For Students: Why This Matters
If you’re a student or beginner:
- You’ll encounter tools like Jenkins and Artifactory in every modern DevOps stack.
- Knowing Groovy helps you customize build pipelines without relying only on YAML.
- Fetching assets dynamically means more flexible, efficient builds.
- You’ll be better prepared for DevOps or SRE job interviews.

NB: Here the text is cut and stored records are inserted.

(** The snapshot state is updated after the commit, and the gateway was wired before:
    a refresh that is committed leaves it with the services of the old state. *)
Theorem committed_refresh_gateway_stale outcome adapter_order validate k sections st a t c a' t' c' :
  refresh_Plan sections = Some (k_plan k) -> k_nextState k = Some st ->
  refresh outcome adapter_order validate k ((a, t), c) = (((a', t'), c'), None) ->
  cp_snapshot (co_control c') = put (cs_control st) (cp_snapshot (co_control c))
  /\ forall g, wi_gateway (co_wiring c') = Some g -> gw_control g = current_control c.
Proof.
  intros Hp Hst. destruct (plan_parts _ _ Hp) as (L & Hnd & HL). unfold refresh, txn_apply, domains. rewrite HL.
  set (t0 := captureOldState a t). set (old := captureOldCore c).
  assert ((stage_of <$> L) ≫= domainsForStage outcome adapter_order k old t0 = L ≫= stage_domains outcome adapter_order k old t0) as ->
    by (unfold stage_domains; clear; induction L as [|i L IH]; [done|]; by rewrite fmap_cons, !bind_cons, IH).
  destruct (applyRuntimeTransactionDomains _ _) as [[s1 ds] [e|]] eqn:E; [by intros [= _ _ ?]|].
  destruct (validate _); [|done]. intros H. injection H as H Hc.
  destruct (stages_fixed outcome adapter_order k old t0 L _ _ _ E) as [-> F1].
  set (s2 := on_core (applyConfigView k) s1) in *. set (s3 := commitRuntimeTransactionDomains _ s2) in *.
  destruct (stages_committed outcome adapter_order k old t0 L s2) as [W1 C1], (finish_commit_settled k old s3) as [W2 C2]. fold s3 in W1, C1.
  set (s4 := finish_commit k old s3) in *.
  assert (cp_snapshot (co_control s1.2) = cp_snapshot (co_control c)) as Hs by (destruct s1 as [[a1 t1] c1]; symmetry; apply F1).
  unfold updateSnapshotState in Hc. rewrite Hst in Hc. rewrite <- Hc. cbn. rewrite W2, W1, C2, C1. split; [cbn; by rewrite Hs|].
  intros g. cbn. destruct (wi_gateway (co_wiring s1.2)) as [g1|]; [|done]. cbn. intros [= <-]. unfold gatewayKernelSurfaceLocked, current_control. cbn. rewrite Hs.
  by destruct (default no_control _).
Qed.

(** ** Examples *)

Module DomainExamples.
Import RefreshTransaction.Examples.

(** Every section changes. *)
Definition plan : RefreshPlan :=
  default (no_rebuild []) (refresh_Plan ["models"; "skills"; "hosts"; "tools"; "channels"; "runtime"; "exec_approval"]).

Definition registry (n : Handle) : ApprovalRegistry := mkApprovalRegistry n [n + 1].
Definition control (n : Handle) : Control := mkControl (Some n) (Some (registry n)) (Some n) (Some n).
Definition sink (n : Handle) : AuditSink := mkAuditSink n true true.

Definition prep : Prepared :=
  mkPreparedRefresh plan 1 2 (Some (mkControlState (control 200) (Some 201) (Some 202) (Some 203) (Some (sink 204))))
    (Some (mkSkills (Some 210) (Some 211))) (Some (mkHosts (Some 220) (Some 221) (Some 222) (Some 223))) (Some (mkTools (Some 230) (Some 231) (Some 232)))
    2 2 (Some 2) (Some 1) (Some 2).

Definition hosts : preparedHostRuntime := mkHosts (Some 120) (Some 121) (Some 122) (Some 123).

Definition core : Core :=
  mkCore (mkSkills (Some 110) (Some 111)) (Some (Some 110)) hosts (mkToolPart false (Some 130) (Some 131) (Some (Some 132)))
    (mkControlPart (Some (control 100)) true (Some (Some 100)) (Some (Some (registry 100))) (Some (Some [101])) (Some 103) (Some (Some 104)) (Some 104)
       (Some 105) (Some (Some (sink 106))) (Some 107))
    (mkWiring (Some (mkGateway (control 100) (1, Some 1) hosts (Some 110) None)) {[ 131 := mkBindings (Some 1) (Some 110) (Some 121) (Some 122) ]}
       (Some (mkCatalog 1 (Some 131) (Some 110) hosts (ap_channels app) None None)) (Some (Some 123)))
    (mkServices {[ 103 ]} {[ 104 ]} {[ 106 ]}) (mkView 1 1 1 (Some 1) 1 (Some (Some 1))) [].

Lemma core_ready : refresh_ready prep app txn core.
Proof.
  constructor; [apply app_channels_ok|..]; cbn.
  - by intros x [= <-].
  - by intros g [= <-].
  - by intros x [= <-].
  - intros x [= <-]. split; [by eexists|done].
  - by intros x [= <-].
  - intros h [= <-]. set_solver.
  - intros h [= <-]. set_solver.
  - intros h [= <-]. split; [done|]. intros _. cbn. set_solver.
  - intros st [= <-]. cbn. split_and!; intros h [= <-]; [set_solver..|]. split; [done|]. cbn. set_solver.
Qed.

End DomainExamples.

(** A domain that fails leaves the domains before it applied, and the deliverer not
    ready; the new hosts stay installed although their helpers are stopped. *)
Theorem failed_refresh_keeps_domains :
  let '(((a, _), c), res) := refresh Examples.stuck Examples.order (fun _ => true) DomainExamples.prep ((Examples.app, Examples.txn), DomainExamples.core) in
  is_Some res /\ ap_model a = Some (Some 2) /\ Examples.registered a = [("discord", 11)] /\ Examples.running a = [21] /\ ap_ready a = Some false
  /\ ho_managedHelpers (co_hosts c) = Some 220 /\ co_effects c = [WatchStopped 211; HelpersStopped 220; DBClosed 202].
Proof. vm_compute. split_and!; try done. by eexists. Qed.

Bonus Tip: Validate Image Type After Download
if (!outputFile.name.endsWith(".png")) {
println "⚠️ Warning: This may not be a PNG file."
}
Or use Java’s built-in URLConnection.getContentType()
to verify.
Resources to Explore Further
- 📘 JFrog Artifactory REST API Documentation
- 📗 Groovy HTTPBuilder Documentation
- 📙 Jenkins Pipeline Syntax
- 🎓 Groovy Language Documentation
Summary
With just a few lines of Groovy, you’ve learned how to:
✅ Connect to JFrog Artifactory using REST API
✅ Securely fetch and save image assets
✅ Integrate this into Jenkins for automation
✅ Apply real-world DevOps use cases
✅ Avoid common security and implementation pitfalls
This is a real-world skill every DevOps engineer, student, or backend developer should have in their toolkit. Automating these tasks leads to cleaner pipelines, fewer manual errors, and higher efficiency.